**To do**
Repeat all the data word for word.

**Record excerpts**
(** C7: the builder produces exactly 4 dendrites of length 15 and diameter
    0.75, each connected to the soma at end 0; the dendrite [i] has exactly 10
    3-D points, which start at its origin, the position moved along X by
    [(i - 1.5) * 2], and lie below it by distances that grow with the index of
    the point. *)
Theorem dendrite_compartments (s : State) :
  let P := position (self s) in
  exists s' so ds,
    GranuleBase.builder s = Some (tt, s') /\
    soma (self s') = Some [so] /\
    dend (self s') = Some ds /\
    length ds = 4%nat /\
    NoDup ds /\
    (forall i d, nth_error ds i = Some d ->
       exists sec,
         section_at s' d = Some sec /\
         sec_L sec = Some 15%float /\
         sec_diam sec = Some 0.75%float /\
         sec_parent sec = Some (mkConnection so (Some 0)) /\
         length (sec_pt3d sec) = 10%nat /\
         forall j pt, nth_error (sec_pt3d sec) j = Some pt ->
           pt = vec3 (vx P + (Py.float_of_int (Z.of_nat i) - 1.5) * 2)
                     (vy P - descent 15 j)
                     (vz P)) /\
    descent 15 0 = 0%float /\
    (forall j, (j < 9)%nat ->
       PrimFloat.ltb (descent 15 j) (descent 15 (S j)) = true).
Proof.
  cbv zeta.
  destruct (dendrites_closed_form s) as (s' & so & ds & E & Hso & Hds & Hlen & Hnd & H).
  exists s', so, ds. repeat (split; [assumption|]).
  split; [|split; [reflexivity|]].
  - intros i d Hd. eexists. split; [exact (H i d Hd)|].
    repeat (split; [reflexivity|]).
    intros j pt Hj. cbn [dendrite_section sec_pt3d] in Hj.
    apply nth_error_map_inv in Hj as (j0 & Hj & ->).
    assert (Hlt : (j < length (seq 0 10))%nat) by (apply nth_error_Some; congruence).
    rewrite nth_error_seq in Hj. rewrite length_seq in Hlt.
    destruct (Nat.ltb_spec j 10); [|lia]. now injection Hj as <-.
  - intros j Hj.
    do 9 (destruct j as [|j]; [vm_compute; reflexivity|]). lia.
Qed.

(** At a concrete position the Y coordinates themselves descend. *)
Example dendrite_descends :
  let ys := map (fun j => vy (sub_y (dendrite_origin example_position 0) (descent 15 j)))
                (seq 0 10) in
  forallb (fun yy => PrimFloat.ltb (snd yy) (fst yy)) (combine ys (tl ys)) = true.
Proof. vm_compute. reflexivity. Qed.

(** The parent of a parallel-fiber compartment, read off its closed form. *)
Lemma parallel_fiber_parent s P aa pf :
  (forall id r, nth_error pf id = Some r ->
     section_at s r = Some (parallel_fiber_section P aa pf id)) ->
  forall id r, nth_error pf id = Some r ->
    parent_of s r = Some (if (id <? 2)%nat then aa else nth (id - 2) pf aa).
Proof.
  intros H id r Hr. unfold parent_of. now rewrite (H id r Hr).
Qed.
(** The four sample items under the sink that draws every line. *)
Lemma batch_calls_paired_witness :
  BatchProcess.main Samples.accepting_sink Samples.four_items
  = Ok {| BatchProcess.lines_created := 2;
          BatchProcess.printed :=
            [BatchProcess.CYLINDER; BatchProcess.OTHER_TYPE;
             BatchProcess.CONE; BatchProcess.OTHER_TYPE];
          BatchProcess.calls :=
            [CallAddLine (Point3d.new 0 0 0) (Point3d.new 0 0 10);
             CallObjectColor 7 [0; 255; 0];
             CallAddLine (Point3d.new 2 0 (-0.5)) (Point3d.new 2 0 4.5);
             CallObjectColor 7 [255; 0; 0]] |}
  /\ Derived.paired Samples.accepting_sink
       [CallAddLine (Point3d.new 0 0 0) (Point3d.new 0 0 10);
        CallObjectColor 7 [0; 255; 0];
        CallAddLine (Point3d.new 2 0 (-0.5)) (Point3d.new 2 0 4.5);
        CallObjectColor 7 [255; 0; 0]].
Proof.
  assert (Hrun :
            BatchProcess.main Samples.accepting_sink Samples.four_items
            = Ok {| BatchProcess.lines_created := 2;
                    BatchProcess.printed :=
                      [BatchProcess.CYLINDER; BatchProcess.OTHER_TYPE;
                       BatchProcess.CONE; BatchProcess.OTHER_TYPE];
                    BatchProcess.calls :=
                      [CallAddLine (Point3d.new 0 0 0) (Point3d.new 0 0 10);
                       CallObjectColor 7 [0; 255; 0];
                       CallAddLine (Point3d.new 2 0 (-0.5))
                                   (Point3d.new 2 0 4.5);
                       CallObjectColor 7 [255; 0; 0]] |})
    by (vm_compute; reflexivity).
  split; [exact Hrun|].
  exact (proj1 (@batch_calls_paired Samples.accepting_sink
                  Samples.four_items _ Hrun)).
Defined.

(** A curve between a cylinder and a plane is passed over: two
    verdicts for three selected objects. *)
Lemma batch_skips_unresolved_witness :
  Derived.resolves Derived.curve_object = false
  /\ exists st,
      BatchProcess.main Samples.accepting_sink
        [Samples.surface_object (Samples.cylinder_surface 1);
         Derived.curve_object;
         Samples.surface_object Samples.plane_surface]
      = Ok st
      /\ List.length (BatchProcess.printed st) = 2%nat
      /\ BatchProcess.lines_created st <= 2.
Proof.
  split; [reflexivity|].
  destruct (loop_succeeds Samples.accepting_sink
              [Samples.surface_object (Samples.cylinder_surface 1);
               Derived.curve_object;
               Samples.surface_object Samples.plane_surface])
    with (st := BatchProcess.initial) as (st & Hst).
  - intros o [<-|[<-|[<-|[]]]] [(T & _)|(T & s & pt & Hs & _ & HD & _)];
      try discriminate; injection Hs as <-; discriminate.
  - exists st. split; [exact Hst|].
    exact (proj2 (batch_skips_unresolved Samples.accepting_sink
                    [Samples.surface_object (Samples.cylinder_surface 1);
                     Derived.curve_object;
                     Samples.surface_object Samples.plane_surface])
                 st Hst).
Defined.
End Instances.

(* ------------------------------------------------------------------ *)
(** ** Script 03 to its last line *)

Section WholeScript03.
Variable AddLine : Point3d.t -> Point3d.t -> option Guid.
Variable power : float -> float -> option float.
Local Open Scope Z_scope.

(** The whole script is the script up to the colouring, followed by the
    length line. *)
Lemma create_line_whole_after (surf : Surface) (face : option FaceLike) :
  CreateLineCylinderWhole.create_line AddLine power surf face
  = match CreateLineCylinder.create_line AddLine surf face with
    | Ok calls => CreateLineCylinderWhole.after_calls power calls
    | Raise e => CreateLineCylinderWhole.Failed e
    end.
Proof.
  unfold CreateLineCylinderWhole.create_line, CreateLineCylinder.create_line.
  destruct (TryGetCylinder surf) as [is_cyl cyl].
  destruct face as [f|]; [|reflexivity].
  destruct is_cyl; [|reflexivity].
  destruct (fl_Domain f) as [Domain|]; [|reflexivity].
  cbv zeta. cbn [getattr bind].
  destruct (AddLine _ _); reflexivity.
Qed.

**Answer area**
(** C7: the builder produces exactly 4 dendrites of length 15 and diameter
    0.75, each connected to the soma at end 0; the dendrite [i] has exactly 10
    3-D points, which start at its origin, the position moved along X by
    [(i - 1.5) * 2], and lie below it by distances that grow with the index of
    the point. *)
Theorem dendrite_compartments (s : State) :
  let P := position (self s) in
  exists s' so ds,
    GranuleBase.builder s = Some (tt, s') /\
    soma (self s') = Some [so] /\
    dend (self s') = Some ds /\
    length ds = 4%nat /\
    NoDup ds /\
    (forall i d, nth_error ds i = Some d ->
       exists sec,
         section_at s' d = Some sec /\
         sec_L sec = Some 15%float /\
         sec_diam sec = Some 0.75%float /\
         sec_parent sec = Some (mkConnection so (Some 0)) /\
         length (sec_pt3d sec) = 10%nat /\
         forall j pt, nth_error (sec_pt3d sec) j = Some pt ->
           pt = vec3 (vx P + (Py.float_of_int (Z.of_nat i) - 1.5) * 2)
                     (vy P - descent 15 j)
                     (vz P)) /\
    descent 15 0 = 0%float /\
    (forall j, (j < 9)%nat ->
       PrimFloat.ltb (descent 15 j) (descent 15 (S j)) = true).
Proof.
  cbv zeta.
  destruct (dendrites_closed_form s) as (s' & so & ds & E & Hso & Hds & Hlen & Hnd & H).
  exists s', so, ds. repeat (split; [assumption|]).
  split; [|split; [reflexivity|]].
  - intros i d Hd. eexists. split; [exact (H i d Hd)|].
    repeat (split; [reflexivity|]).
    intros j pt Hj. cbn [dendrite_section sec_pt3d] in Hj.
    apply nth_error_map_inv in Hj as (j0 & Hj & ->).
    assert (Hlt : (j < length (seq 0 10))%nat) by (apply nth_error_Some; congruence).
    rewrite nth_error_seq in Hj. rewrite length_seq in Hlt.
    destruct (Nat.ltb_spec j 10); [|lia]. now injection Hj as <-.
  - intros j Hj.
    do 9 (destruct j as [|j]; [vm_compute; reflexivity|]). lia.
Qed.

(** At a concrete position the Y coordinates themselves descend. *)
Example dendrite_descends :
  let ys := map (fun j => vy (sub_y (dendrite_origin example_position 0) (descent 15 j)))
                (seq 0 10) in
  forallb (fun yy => PrimFloat.ltb (snd yy) (fst yy)) (combine ys (tl ys)) = true.
Proof. vm_compute. reflexivity. Qed.

(** The parent of a parallel-fiber compartment, read off its closed form. *)
Lemma parallel_fiber_parent s P aa pf :
  (forall id r, nth_error pf id = Some r ->
     section_at s r = Some (parallel_fiber_section P aa pf id)) ->
  forall id r, nth_error pf id = Some r ->
    parent_of s r = Some (if (id <? 2)%nat then aa else nth (id - 2) pf aa).
Proof.
  intros H id r Hr. unfold parent_of. now rewrite (H id r Hr).
Qed.
(** The four sample items under the sink that draws every line. *)
Lemma batch_calls_paired_witness :
  BatchProcess.main Samples.accepting_sink Samples.four_items
  = Ok {| BatchProcess.lines_created := 2;
          BatchProcess.printed :=
            [BatchProcess.CYLINDER; BatchProcess.OTHER_TYPE;
             BatchProcess.CONE; BatchProcess.OTHER_TYPE];
          BatchProcess.calls :=
            [CallAddLine (Point3d.new 0 0 0) (Point3d.new 0 0 10);
             CallObjectColor 7 [0; 255; 0];
             CallAddLine (Point3d.new 2 0 (-0.5)) (Point3d.new 2 0 4.5);
             CallObjectColor 7 [255; 0; 0]] |}
  /\ Derived.paired Samples.accepting_sink
       [CallAddLine (Point3d.new 0 0 0) (Point3d.new 0 0 10);
        CallObjectColor 7 [0; 255; 0];
        CallAddLine (Point3d.new 2 0 (-0.5)) (Point3d.new 2 0 4.5);
        CallObjectColor 7 [255; 0; 0]].
Proof.
  assert (Hrun :
            BatchProcess.main Samples.accepting_sink Samples.four_items
            = Ok {| BatchProcess.lines_created := 2;
                    BatchProcess.printed :=
                      [BatchProcess.CYLINDER; BatchProcess.OTHER_TYPE;
                       BatchProcess.CONE; BatchProcess.OTHER_TYPE];
                    BatchProcess.calls :=
                      [CallAddLine (Point3d.new 0 0 0) (Point3d.new 0 0 10);
                       CallObjectColor 7 [0; 255; 0];
                       CallAddLine (Point3d.new 2 0 (-0.5))
                                   (Point3d.new 2 0 4.5);
                       CallObjectColor 7 [255; 0; 0]] |})
    by (vm_compute; reflexivity).
  split; [exact Hrun|].
  exact (proj1 (@batch_calls_paired Samples.accepting_sink
                  Samples.four_items _ Hrun)).
Defined.

(** A curve between a cylinder and a plane is passed over: two
    verdicts for three selected objects. *)
Lemma batch_skips_unresolved_witness :
  Derived.resolves Derived.curve_object = false
  /\ exists st,
      BatchProcess.main Samples.accepting_sink
        [Samples.surface_object (Samples.cylinder_surface 1);
         Derived.curve_object;
         Samples.surface_object Samples.plane_surface]
      = Ok st
      /\ List.length (BatchProcess.printed st) = 2%nat
      /\ BatchProcess.lines_created st <= 2.
Proof.
  split; [reflexivity|].
  destruct (loop_succeeds Samples.accepting_sink
              [Samples.surface_object (Samples.cylinder_surface 1);
               Derived.curve_object;
               Samples.surface_object Samples.plane_surface])
    with (st := BatchProcess.initial) as (st & Hst).
  - intros o [<-|[<-|[<-|[]]]] [(T & _)|(T & s & pt & Hs & _ & HD & _)];
      try discriminate; injection Hs as <-; discriminate.
  - exists st. split; [exact Hst|].
    exact (proj2 (batch_skips_unresolved Samples.accepting_sink
                    [Samples.surface_object (Samples.cylinder_surface 1);
                     Derived.curve_object;
                     Samples.surface_object Samples.plane_surface])
                 st Hst).
Defined.
End Instances.

(* ------------------------------------------------------------------ *)
(** ** Script 03 to its last line *)

Section WholeScript03.
Variable AddLine : Point3d.t -> Point3d.t -> option Guid.
Variable power : float -> float -> option float.
Local Open Scope Z_scope.

(** The whole script is the script up to the colouring, followed by the
    length line. *)
Lemma create_line_whole_after (surf : Surface) (face : option FaceLike) :
  CreateLineCylinderWhole.create_line AddLine power surf face
  = match CreateLineCylinder.create_line AddLine surf face with
    | Ok calls => CreateLineCylinderWhole.after_calls power calls
    | Raise e => CreateLineCylinderWhole.Failed e
    end.
Proof.
  unfold CreateLineCylinderWhole.create_line, CreateLineCylinder.create_line.
  destruct (TryGetCylinder surf) as [is_cyl cyl].
  destruct face as [f|]; [|reflexivity].
  destruct is_cyl; [|reflexivity].
  destruct (fl_Domain f) as [Domain|]; [|reflexivity].
  cbv zeta. cbn [getattr bind].
  destruct (AddLine _ _); reflexivity.
Qed.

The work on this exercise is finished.